(* ===== verification/Hashtable.v ===== *)
(** * Name tree hashtable

    Models [daemon/table/name-tree-hashtable.hpp/.cpp]: the hash of a name
    prefix, and a chained hashtable from names to nodes that grows and shrinks
    with its load. A bucket's doubly linked list of nodes is the list of its
    nodes in link order; a node is named by the name of its entry, which is
    unique in the table. The payload [E] of a node is the name tree entry. *)

From S2P Require Import Prelude Fp CityHash Ndn.
Local Open Scope Z_scope.

(** [HashFunc::compute] is [Hash64::compute]: [HashValue] is a 64-bit [size_t]. *)
Definition HashFunc_compute (buffer : list Z) : Z := city64 buffer.

Section Hashes.
Context {C : Type} `{NameComponent C}.
Notation Name := (list C).

Definition hash_step (h : Z) (comp : C) : Z := Z.lxor h (HashFunc_compute (comp_wire comp)).

Definition computeHash (name : Name) (prefixLen : nat) : Z :=
  foldl hash_step 0 (take (Nat.min prefixLen (length name)) name).

(** The loop of [computeHashes] from the hash [h] on. *)
Fixpoint hash_seq (h : Z) (comps : list C) : list Z :=
  match comps with
  | [] => []
  | c :: comps' => hash_step h c :: hash_seq (hash_step h c) comps'
  end.

Definition computeHashes (name : Name) (prefixLen : nat) : list Z :=
  0 :: hash_seq 0 (take (Nat.min prefixLen (length name)) name).

Lemma hash_seq_lookup comps : forall h i,
  (i < length comps)%nat ->
  hash_seq h comps !! i = Some (foldl hash_step h (take (S i) comps)).
Proof.
  induction comps as [|c comps IH]; intros h i Hi; simpl in *; [lia|].
  destruct i as [|i]; simpl; [done|]. rewrite IH by lia. done.
Qed.

Lemma computeHash_take (name : Name) n : computeHash (take n name) n = computeHash name n.
Proof.
  unfold computeHash. rewrite take_take, length_take. do 2 f_equal. lia.
Qed.

Lemma computeHashes_lookup (name : Name) prefixLen i :
  (i <= prefixLen)%nat -> (i <= length name)%nat ->
  computeHashes name prefixLen !! i = Some (computeHash name i).
Proof.
  intros Hi Hl. unfold computeHashes, computeHash.
  destruct i as [|i]; [done|]. rewrite lookup_cons_ne_0 by lia. cbn [pred].
  rewrite hash_seq_lookup by (rewrite length_take; lia).
  rewrite take_take. do 3 f_equal. lia.
Qed.
End Hashes.
(* ===== verification/NameTree.v ===== *)
(** * Name tree

    Models [daemon/table/name-tree-entry.hpp/.cpp], [name-tree.hpp/.cpp] and the
    iterators of [name-tree-iterator.cpp] that [findAllMatches] and
    [fullEnumerate] use. The tree lives in a [NodeTable], the interface of
    [Hashtable.v]; a pointer to an entry is the name of the entry, so that two
    pointers are equal when they point to the same entry, and following a pointer
    is a lookup that fails ([None]) when the entry is gone. The entries of the
    FIB, PIT, measurements and strategy choice tables that hang off a name tree
    entry are parameters of this file. *)

From S2P Require Import Prelude Ndn Hashtable.
Local Open Scope Z_scope.

(** [FIB_MAX_DEPTH] of [fib.hpp], returned by [NameTree::getMaxDepth]. *)
Definition getMaxDepth : nat := 32.

Record Entry {C F P M S : Type} := mkEntry {
  m_name : list C;
  m_parent : option (list C);
  m_children : list (list C);
  m_fibEntry : option F;
  m_pitEntries : list P;
  m_measurementsEntry : option M;
  m_strategyChoiceEntry : option S
}.
Arguments Entry : clear implicits.

Section EntryOps.
Context {C F P M S : Type} `{NameComponent C}.
Notation Name := (list C).
Notation Entry := (Entry C F P M S).
Implicit Types e : Entry.

(** [Entry::Entry(name, node)]. *)
Definition newEntry (name : Name) : Entry := mkEntry _ _ _ _ _ name None [] None [] None None.

Definition set_parent (p : option Name) e : Entry :=
  mkEntry _ _ _ _ _ (m_name e) p (m_children e) (m_fibEntry e) (m_pitEntries e)
    (m_measurementsEntry e) (m_strategyChoiceEntry e).
Definition set_children (l : list Name) e : Entry :=
  mkEntry _ _ _ _ _ (m_name e) (m_parent e) l (m_fibEntry e) (m_pitEntries e)
    (m_measurementsEntry e) (m_strategyChoiceEntry e).
Definition set_pitEntries (l : list P) e : Entry :=
  mkEntry _ _ _ _ _ (m_name e) (m_parent e) (m_children e) (m_fibEntry e) l
    (m_measurementsEntry e) (m_strategyChoiceEntry e).
Definition setFibEntry (f : option F) e : Entry :=
  mkEntry _ _ _ _ _ (m_name e) (m_parent e) (m_children e) f (m_pitEntries e)
    (m_measurementsEntry e) (m_strategyChoiceEntry e).
Definition setMeasurementsEntry (x : option M) e : Entry :=
  mkEntry _ _ _ _ _ (m_name e) (m_parent e) (m_children e) (m_fibEntry e) (m_pitEntries e)
    x (m_strategyChoiceEntry e).
Definition setStrategyChoiceEntry (x : option S) e : Entry :=
  mkEntry _ _ _ _ _ (m_name e) (m_parent e) (m_children e) (m_fibEntry e) (m_pitEntries e)
    (m_measurementsEntry e) x.

Definition hasChildren e : bool := negb (bool_decide (m_children e = [])).

Definition is_set {A} (x : option A) : bool := match x with Some _ => true | None => false end.

Definition hasTableEntries e : bool :=
  is_set (m_fibEntry e) || negb (match m_pitEntries e with [] => true | _ => false end) ||
  is_set (m_measurementsEntry e) || is_set (m_strategyChoiceEntry e).

Definition isEmpty e : bool := negb (hasChildren e) && negb (hasTableEntries e).

Definition insertPitEntry (p : P) e : Entry := set_pitEntries (m_pitEntries e ++ [p]) e.

(** The entry that [same] tells apart is erased. *)
Definition erasePitEntry (same : P -> bool) e : Entry := set_pitEntries (swap_remove same (m_pitEntries e)) e.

....................

Problem requirements -> Working from the listing above, pick out every line that has "verification" and copy it.

Output ->
(* ===== verification/Hashtable.v ===== *)
(* ===== verification/NameTree.v ===== *)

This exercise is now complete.